▸ **What is needed**:
Beneath this line is the data. Output exactly the lines from the line with "- exfalso. apply (f_equal (λ" to the line with "request ∧ request_valid request", both ends included, and nothing more.
================================
(* ===== verification/Router.v ===== *)
(** * The HTTP edge of order-service

    [httpgin.NewRouter] and its middleware: the chain that gives a request its id, logs
    it and turns a panic into a response, around the two endpoints and the two answers
    for requests that match neither. Matching a request to a route is gin's. *)
From S2P Require Import Prelude GoErrors GoStrings External Correlation OrderErrors OrderDomain Prog OrderPorts CreateOrder HttpApi.

(** ** Panics *)

(** The code behind a port may panic: [Crash] answers whether the next call does. *)
Inductive crashE : Type → Type := Crash : crashE bool.
Abbreviation httpE := (sumE orderE crashE).

(** A program any call of which may panic, which unwinds it: [None]. *)
Fixpoint crashing {A} (p : prog orderE A) : prog httpE (option A) :=
  match p with
  | Ret a => Ret (Some a)
  | Vis e k => Vis (inrE Crash) (λ crashed : bool,
      if crashed then Ret None else Vis (inlE e) (λ r, crashing (k r)))
  end.

(** ** Routes *)

(* @go order-service/internal/order/adapter/inbound/httpgin/router.go healthPath *)
Definition healthPath : string := "/healthz".
(* @go order-service/internal/order/adapter/inbound/httpgin/router.go ordersPath *)
Definition ordersPath : string := "/orders".
(* @src order-service/internal/order/adapter/inbound/httpgin/router.go:55-60 NewRouter *)
Definition routes : list (string * string) := [("GET", healthPath); ("POST", ordersPath)].

(** What gin finds for a method and a path. It answers a redirect itself, before any
    middleware, for a path that differs from a route's by a slash at its end. *)
Inductive routed := Route (method path : string) | NoRoute | NoMethod | Redirect (status : Z).
Class GinLib : Type := {
  gin_dispatch : list (string * string) → bool → string → string → routed;
}.
(** For routes without parameters and [HandleMethodNotAllowed] as given. *)
Class GinLaws (G : GinLib) : Prop := {
  dispatch_route : ∀ rs flag m p m' p',
    gin_dispatch rs flag m p = Route m' p' ↔ (m, p) ∈ rs ∧ m' = m ∧ p' = p;
  dispatch_no_method : ∀ rs m p,
    gin_dispatch rs true m p = NoMethod ↔ ((m, p) ∉ rs) ∧ p ∈ rs.*2;
}.

Record request := mkRequest {
  rq_Method : string;
  rq_Path : string;
  rq_RequestID : string;
  rq_IdempotencyKey : string;
  rq_Body : string;
}.
Inductive http_body := ApiBody (b : body) | HealthBody | LibraryBody.
Abbreviation answer := (Z * http_body)%type.
Definition of_response (r : response) : answer := (status r, ApiBody (content r)).

(** ** Middleware *)

Inductive level := InfoLevel | WarnLevel | ErrorLevel.
(** The fields of a log line that are not measured. *)
Record log_line := mkLogLine {
  ll_level : level;
  ll_request_id : string;
  ll_http_method : string;
  ll_http_route : string;
  ll_http_status : Z;
}.
(** The status and body, the request id header, and the line logged. *)
Record served := mkServed {
  sv_answer : answer;
  sv_request_id : option string;
  sv_log : option log_line;
}.

Section edge.
Context {Mail : MailLib} {Binding : BindingLib} {Gin : GinLib}.

(** A panic of the rest of the chain is answered by [respond]. *)
(* @go order-service/internal/order/adapter/inbound/httpgin/middleware/recovery.go Recovery *)
Definition Recovery {E} (respond : correlation.Context → answer)
    (next : correlation.Context → prog E (option answer)) (ctx : correlation.Context) : prog E answer :=
  outcome ← next ctx;
  mret (match outcome with Some a => a | None => respond ctx end).

(* @src order-service/internal/order/adapter/inbound/httpgin/middleware/logging.go:37-45 Logging *)
Definition log_level (st : Z) : level :=
  if (500 <=? st)%Z then ErrorLevel else if (400 <=? st)%Z then WarnLevel else InfoLevel.

(** [fullPath] is the route's, empty when none matched. *)
(* @go order-service/internal/order/adapter/inbound/httpgin/middleware/logging.go Logging *)
Definition Logging {E} (quietPaths : list string) (rq : request) (fullPath : string)
    (next : correlation.Context → prog E answer) (ctx : correlation.Context)
    : prog E (answer * option log_line) :=
  a ← next ctx;
  if bool_decide (rq_Path rq ∈ quietPaths) then mret (a, None)
  else mret (a, Some (mkLogLine (log_level a.1) (correlation.FromContext ctx) (rq_Method rq) fullPath a.1)).

(** The handler of what gin found; [None] is a panic. *)
(* @src order-service/internal/order/adapter/inbound/httpgin/router.go:41-60 NewRouter *)
Definition endpoint (rq : request) (found : routed) (ctx : correlation.Context)
    : prog httpE (option answer) :=
  match found with
  | Route _ path =>
      if bool_decide (path = healthPath) then Ret (Some (200%Z, HealthBody))
      else
      created ← crashing (OrderHandler_Create ctx (rq_IdempotencyKey rq) (rq_Body rq));
      Ret (option_map of_response created)
  | NoMethod => Ret (Some (of_response
      (respondError ctx 405 "invalid_request" "method not allowed for this endpoint")))
  | NoRoute | Redirect _ => Ret (Some (of_response
      (respondError ctx 404 "invalid_request" "no such endpoint")))
  end.

(** A request served; [buffer] is what the random source fills. *)
(* @go order-service/internal/order/adapter/inbound/httpgin/router.go NewRouter *)
Definition serve (buffer : list N) (rq : request) : prog httpE served :=
  match gin_dispatch routes true (rq_Method rq) (rq_Path rq) with
  | Redirect st => mret (mkServed (st, LibraryBody) None None)
  | found =>
      let fullPath := match found with Route _ path => path | _ => "" end in
      let '(requestID, ctx) := middleware.RequestID buffer (rq_RequestID rq) in
      logged ← Logging [healthPath] rq fullPath
        (Recovery (λ ctx, of_response (respondInternalError ctx)) (endpoint rq found)) ctx;
      mret (mkServed logged.1 (Some requestID) logged.2)
  end.

(** ** What a caller and an operator can rely on *)

(** The calls of the ports, and whether one panicked. *)
Definition port_call (c : call httpE) : option (call orderE) :=
  match c with
  | @Call _ R e r => match e in sumE _ _ R return R → option (call orderE) with
                     | inlE e => λ r, Some (Call e r) | inrE _ => λ _, None end r
  end.
Definition port_calls (h : list (call httpE)) : list (call orderE) := omap port_call h.
Definition panicked (h : list (call httpE)) : Prop := Call (inrE Crash) true ∈ h.

Lemma port_calls_app h h' : port_calls (h ++ h') = port_calls h ++ port_calls h'.
Proof. apply omap_app. Qed.

(** A panicking program keeps the discipline of its calls up to the panic. *)
Lemma crashing_runs {A} allowed (p : prog orderE A) h0 Q h r :
  disciplined allowed h0 → respects allowed p h0 Q → runs (crashing p) h r →
  disciplined allowed (h0 ++ port_calls h)
  ∧ match r with
    | Some a => Q (h0 ++ port_calls h) a ∧ runs p (port_calls h) a ∧ ¬ panicked h
    | None => panicked h
    end.
Proof.
  unfold panicked. intros Hd Hr Hruns. revert h0 h Hd Hr Hruns.
  induction p as [a|R e k IH]; cbn [crashing]; intros h0 h Hd Hr Hruns.
  { apply runs_inv in Hruns as [-> ->]. rewrite app_nil_r. split_and!; [done..|constructor|by apply not_elem_of_nil]. }
  apply runs_inv in Hruns as ([] & h1 & -> & Hruns).
  { apply runs_inv in Hruns as [-> ->]. rewrite app_nil_r. split; [done|]. by left. }
  apply runs_inv in Hruns as (v & h2 & -> & Hruns). cbn in Hr. destruct Hr as [Ha Hk].
  destruct (IH v (h0 ++ [Call e v]) h2) as [Hd' Hpost];
    [by apply disciplined_snoc|apply Hk|done|].
  rewrite <-app_assoc in Hd', Hpost. split; [exact Hd'|].
  assert (∀ c : call httpE, c = Call (inrE Crash) true →
    c ∈ Call (inrE Crash) false :: Call (inlE e) v :: h2 → c ∈ h2) as Hin.
  { intros c -> [Heq|[Heq|Hc]%elem_of_cons]%elem_of_cons; [| |done].
    - exfalso. apply (f_equal (λ c : call httpE, match c with
        | @Call _ R e r => match e in sumE _ _ R return R → bool with
                           | inlE _ => λ _, false
                           | inrE c => match c in crashE R return R → bool with Crash => λ b, b end
                           end r end)) in Heq. discriminate Heq.
    - exfalso. apply (f_equal port_call) in Heq. discriminate Heq. }
  destruct r as [a|].
  - destruct Hpost as (HQ & Hp & Hno). split_and!; [done|by constructor|]. intros Hc. by apply Hno, Hin.
  - by do 2 right.
Qed.
Arguments OrderHandler_Create : simpl never.

(** What the handler keeps: a call is made only for a valid body, within the discipline of
    the use case for the command of the body and the key. *)
Definition handler_rule (key b : string) (h : list (call orderE)) R (e : orderE R) : Prop :=
  ∃ request command, decode_body b = Some request ∧ request_valid request
    ∧ commands request (TrimSpace key) command ∧ create_order_rule command h R e.

(** The level a line is logged at. *)
Definition level_for (st : Z) (l : level) : Prop :=
  ((500 ≤ st)%Z ∧ l = ErrorLevel) ∨ ((400 ≤ st < 500)%Z ∧ l = WarnLevel) ∨ ((st < 400)%Z ∧ l = InfoLevel).

(** An error answered without details. *)
Definition answers_error (id : string) (st : Z) (code message : string) (a : answer) : Prop :=
  a = (st, ApiBody (ErrorResponse (mkErrorBody code message None id))).

Lemma log_level_for st : level_for st (log_level st).
Proof.
  unfold level_for, log_level. destruct (_ <=? _)%Z eqn:H1; [|destruct (400 <=? st)%Z eqn:H2];
    reflect_bools; intuition lia.
Qed.
Definition carries_id (id : string) (b : body) : Prop :=
  ∀ err, b = ErrorResponse err → eb_RequestID err = id.

Lemma error_carries_id ctx err :
  carries_id (correlation.FromContext ctx) (content (respondUseCaseError ctx err)).
Proof.
  unfold respondUseCaseError, carries_id.
  repeat case_match; intros ? [= <-]; done.
Qed.

Lemma handler_respects ctx key b :
  respects (handler_rule key b) (OrderHandler_Create ctx key b) []
    (λ _ resp, carries_id (correlation.FromContext ctx) (content resp)).
Proof.
  unfold OrderHandler_Create. cbv zeta.
  case_bool_decide; [by intros ? [= <-]|].
  destruct (ShouldBindJSON b) as [request|errs] eqn:Hbind; [|by intros ? [= <-]].
  apply ShouldBindJSON_ok in Hbind as [Hdec Hvalid].
  apply respects_bind. eapply respects_weaken; [|eapply respects_mono; [|apply Execute_respects]].
  { intros h R e He. exists request, (toCommand request (TrimSpace key)).
    split_and!; [done..|apply toCommand_commands|done]. }
  intros h [result|err] _; [done|]. apply error_carries_id.
Qed.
================================
▸ **Answer box**:
    - exfalso. apply (f_equal (λ c : call httpE, match c with
        | @Call _ R e r => match e in sumE _ _ R return R → bool with
                           | inlE _ => λ _, false
                           | inrE c => match c in crashE R return R → bool with Crash => λ b, b end
                           end r end)) in Heq. discriminate Heq.
    - exfalso. apply (f_equal port_call) in Heq. discriminate Heq. }
  destruct r as [a|].
  - destruct Hpost as (HQ & Hp & Hno). split_and!; [done|by constructor|]. intros Hc. by apply Hno, Hin.
  - by do 2 right.
Qed.
Arguments OrderHandler_Create : simpl never.

(** What the handler keeps: a call is made only for a valid body, within the discipline of
    the use case for the command of the body and the key. *)
Definition handler_rule (key b : string) (h : list (call orderE)) R (e : orderE R) : Prop :=
  ∃ request command, decode_body b = Some request ∧ request_valid request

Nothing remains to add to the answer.